July 16, 2008 / 10:33 PM / 10 years ago

FACTBOX: How "naked" short selling happens

NEW YORK (Reuters) - U.S. securities regulators issued an emergency rule on Tuesday to limit certain types of short selling in major financial firms, including Fannie Mae FNM.N and Freddie Mac FRE.N.

Investors who sell securities “short” profit from betting that a stock is overvalued and its price is likely to fall. Short-sellers borrow shares, then sell them, waiting for the stock to fall so that they can buy the shares at the lower price, return them to the lender and pocket the difference.

The emergency rule, which takes effect on Monday and could last up to 30 days, specifically works to prevent investors from making “naked” short sales, which occur when an investor sells stock that has not yet been borrowed. If “naked” shorting is done intentionally it is illegal.

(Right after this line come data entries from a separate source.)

(* ===== verification/InodeExtentsList.v ===== *)
(** * Encoded extents lists of inodes (storage/src/fs/cocoonfs/inode_extents_list.rs)

    An inode refers to its data directly with an extent pointer, if there is one
    extent which is short enough, or through an extents list: pairs of a signed
    distance from the end of the previous extent and a length, as leb128
    numbers, ended by a pair of zeros.  The iterators over extents that the
    functions take are lists of ranges here.  The asynchronous reading and
    writing of the lists is not modelled. *)

From S2P Require Import Prelude BitManip Leb128 Errors Layout ExtentPtr PhysicalExtents IoSlices ApplyScript.
Import BitManip Leb128 Errors Layout IoSlices.

Module InodeExtentsList.

Abbreviation extents := (list (Z * Z)).
Abbreviation res := (outcome NvFsError).

(** ** Direct references *)

Section Direct.
Context {B : Build}.

Definition can_encode_direct (inode_extents : extents) : res bool :=
  if (length inode_extents =? 0)%nat then Ok true
  else if (length inode_extents =? 1)%nat then
    let! r := PhysicalExtents.get_extent_range inode_extents 0 in
    let! n := block_count r in
    Ok (n <=? ExtentPtr.MAX_EXTENT_ALLOCATION_BLOCKS)
  else Ok false.

Definition extent_ptr_encode_direct (inode_extents : extents) : res (list Z) :=
  let! direct := can_encode_direct inode_extents in
  if negb direct then err_internal
  else
    match inode_extents with
    | [] => Ok ExtentPtr.extent_ptr_encode_nil
    | entry :: _ =>
        let! inode_extent := range_from entry.1 entry.2 in
        ExtentPtr.extent_ptr_encode (Some inode_extent) false
    end.
End Direct.

(** ** Encoding *)

Section Encode.
Context {B : Build} {Alloc : Allocator}.

(** The signed distance of an extent from the end of the previous one. *)
Definition delta (inode_extent : BlockRange) (last_inode_extent_end : Z) : Z :=
  swrap 64 (wrapping_sub 64 (rng_begin inode_extent) last_inode_extent_end).

Fixpoint encoded_len_loop (extents : list BlockRange) (last_inode_extent_end : Z) (encoded_len : nat) : res nat :=
  match extents with
  | [] => Ok encoded_len
  | inode_extent :: extents =>
      let! delta_len := leb128s_i64_encoded_len (delta inode_extent last_inode_extent_end) in
      let! count := block_count inode_extent in
      let! count_len := leb128u_u64_encoded_len count in
      let! encoded_len :=
        ok_or (ApplyScript.usize_checked_add encoded_len (delta_len + count_len)) DimensionsNotSupported in
      encoded_len_loop extents (rng_end inode_extent) encoded_len
  end.
Definition indirect_extents_list_encoded_len (extents : list BlockRange) : res nat := encoded_len_loop extents 0 2.

(** The bytes written at the front of [dst], and the rest of it. *)
Fixpoint encode_into_loop (dst : list Z) (extents : list BlockRange) (last_inode_extent_end : Z) : res (list Z * list Z) :=
  match extents with
  | [] =>
      let! _ := debug_assert (2 <=? length dst)%nat in
      if (length dst <? 2)%nat then Panic else Ok ([0; 0], drop 2 dst)
  | inode_extent :: extents =>
      let! '(w1, dst) := leb128s_i64_encode dst (delta inode_extent last_inode_extent_end) in
      let! count := block_count inode_extent in
      let! '(w2, dst) := leb128u_u64_encode dst count in
      let! '(ws, dst) := encode_into_loop dst extents (rng_end inode_extent) in
      Ok (w1 ++ w2 ++ ws, dst)
  end.
Definition indirect_extents_list_encode_into (dst : list Z) (extents : list BlockRange) : res (list Z * list Z) :=
  encode_into_loop dst extents 0.

(** [FixedVec::new_with_default] allocates a zeroed buffer of the length. *)
Definition indirect_extents_list_encode (extents : list BlockRange) (encoded_len : option nat) : res (list Z) :=
  let! encoded_len :=
    match encoded_len with Some n => Ok n | None => indirect_extents_list_encoded_len extents end in
  let! _ := try_reserve 0 encoded_len in
  let! '(written, rest) := indirect_extents_list_encode_into (replicate encoded_len 0) extents in
  Ok (written ++ rest).
End Encode.

(** ** Decoding *)

Definition MAX_IMAGE_ALLOCATION_BLOCKS_LOG2 : Z := 64 - 7.

Section Decode.
Context {B : Build} {Alloc : Allocator} {SI : Type} `{HI : IoSlicesIter SI NvFsError}.

Record DecodeState := mk_state {
  decode_buf : list Z;
  decode_buf_len : nat;
  src : SI;
  src_exhausted : bool;
}.

(** The loop that refills the buffer; each round reads at least one byte or
    finds the source exhausted. *)
Fixpoint refill_loop (fuel : nat) (st : DecodeState) : res DecodeState :=
  match fuel with
  | O => Diverge
  | S fuel =>
      let '(mk_state buf len src exhausted) := st in
      if negb exhausted && (len <? length buf)%nat then
        let! free := nsub (length buf) len in
        let! '(slice, src) := next_slice src (Some free) in
        match slice with
        | None => Ok (mk_state buf len src true)
        | Some src_slice =>
            if (length buf <? len + length src_slice)%nat then Panic
            else
              let buf := take len buf ++ src_slice ++ drop (len + length src_slice) buf in
              refill_loop fuel (mk_state buf (len + length src_slice) src exhausted)
        end
      else Ok st
  end.

(** Move the last [rest_len] bytes of the buffer to its front. *)
Definition consume (st : DecodeState) (rest_len : nat) : res DecodeState :=
  let '(mk_state buf len src exhausted) := st in
  let! consumed := nsub len rest_len in
  let! len := nsub len consumed in
  if (length buf <? consumed + len)%nat then Panic
  else Ok (mk_state (take len (drop consumed buf) ++ drop len buf) len src exhausted).

Fixpoint decode_loop (fuel : nat) (st : DecodeState) (last_inode_extent_end total : Z) (inode_extents : extents) : res extents :=
  let err := from_format InvalidExtents in
  match fuel with
  | O => Diverge
  | S fuel =>
      let! st := refill_loop (S (S (length (decode_buf st)))) st in
      if (decode_buf_len st <? 2)%nat then Err err
      else if (decode_buf_len st =? 2)%nat then
        let! b0 := idx (decode_buf st) 0 in
        let! b1 := idx (decode_buf st) 1 in
        if negb (b0 =? 0) || negb (b1 =? 0) then Err err else Ok inode_extents
      else
        let rest := take (decode_buf_len st) (decode_buf st) in
        let! '(delta, rest) := ApplyScript.format_err err (leb128s_i64_decode rest) in
        let! '(count, rest) := ApplyScript.format_err err (leb128u_u64_decode rest) in
        let! st := consume st (length rest) in
        let delta := wrap 64 delta in
        if count =? 0 then Err err
        else
          let b := wrapping_add 64 last_inode_extent_end delta in
          let! t := ushr 64 (Z.lor b count) MAX_IMAGE_ALLOCATION_BLOCKS_LOG2 in
          if negb (t =? 0) then Err err
          else
            let! e := uadd 64 b count in
            let! total := uadd 64 total count in
            let! t := ushr 64 (Z.lor e total) MAX_IMAGE_ALLOCATION_BLOCKS_LOG2 in
            if negb (t =? 0) then Err err
            else
              let! r := range_new b e in
              let! inode_extents := PhysicalExtents.push_extent inode_extents r true in
              decode_loop fuel st e total inode_extents
  end.

(** Each round consumes at least two bytes of the source. *)
Definition indirect_extents_list_decode (fuel : nat) (src : SI) : res extents :=
  decode_loop fuel (mk_state (replicate 20 0) 0 src false) 0 0 [].
End Decode.

(** ** Correctness *)

Lemma lor_shiftr_zero a b n : 0 ≤ n → 0 ≤ a → 0 ≤ b → Z.shiftr (Z.lor a b) n = 0 ↔ a < 2 ^ n ∧ b < 2 ^ n.
Proof.
  intros. rewrite Z.shiftr_lor, Z.lor_eq_0_iff, !Z.shiftr_div_pow2 by done. pose proof (pow2_pos n).
  rewrite !Z.div_small_iff by lia. lia.
Qed.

The following explains how a “naked” short sale occurs:

*When investors call a broker to arrange to borrow stock to short, they are aware that short sales are subject to a standard three-day settlement period. This means the sell-side broker has three days to deliver the shares to the investor.

*The broker is supposed to locate shares available to short prior to executing a short sale and make a determination that the shares will be delivered to the investor within the three- day settlement window. However, there are certain exceptions to that rule.

*Some shares are on an “Easy to Borrow” list. For a stock on that list, investors can execute a short sale and the broker does not specifically have to locate, or contact the source of the shares that are being shorted. The broker has a “blanket” assurance about the borrowing capability for that security.

* There is also a “Hard to Borrow” list for securities that are difficult, or unavailable, to borrow. To short stocks on the “Hard to Borrow” list, brokers have to take additional steps to ensure that the stock is available to be shorted.

* If, for whatever reason, the shares are not delivered within the three-day settlement window, this is called a “fail to deliver.”

* That “fail to deliver” essentially leaves the short- seller “naked,” meaning he did not actually possess the shares he has sold.

* If shares have not been delivered for 13 days after a transaction has occurred, the broker must buy them back.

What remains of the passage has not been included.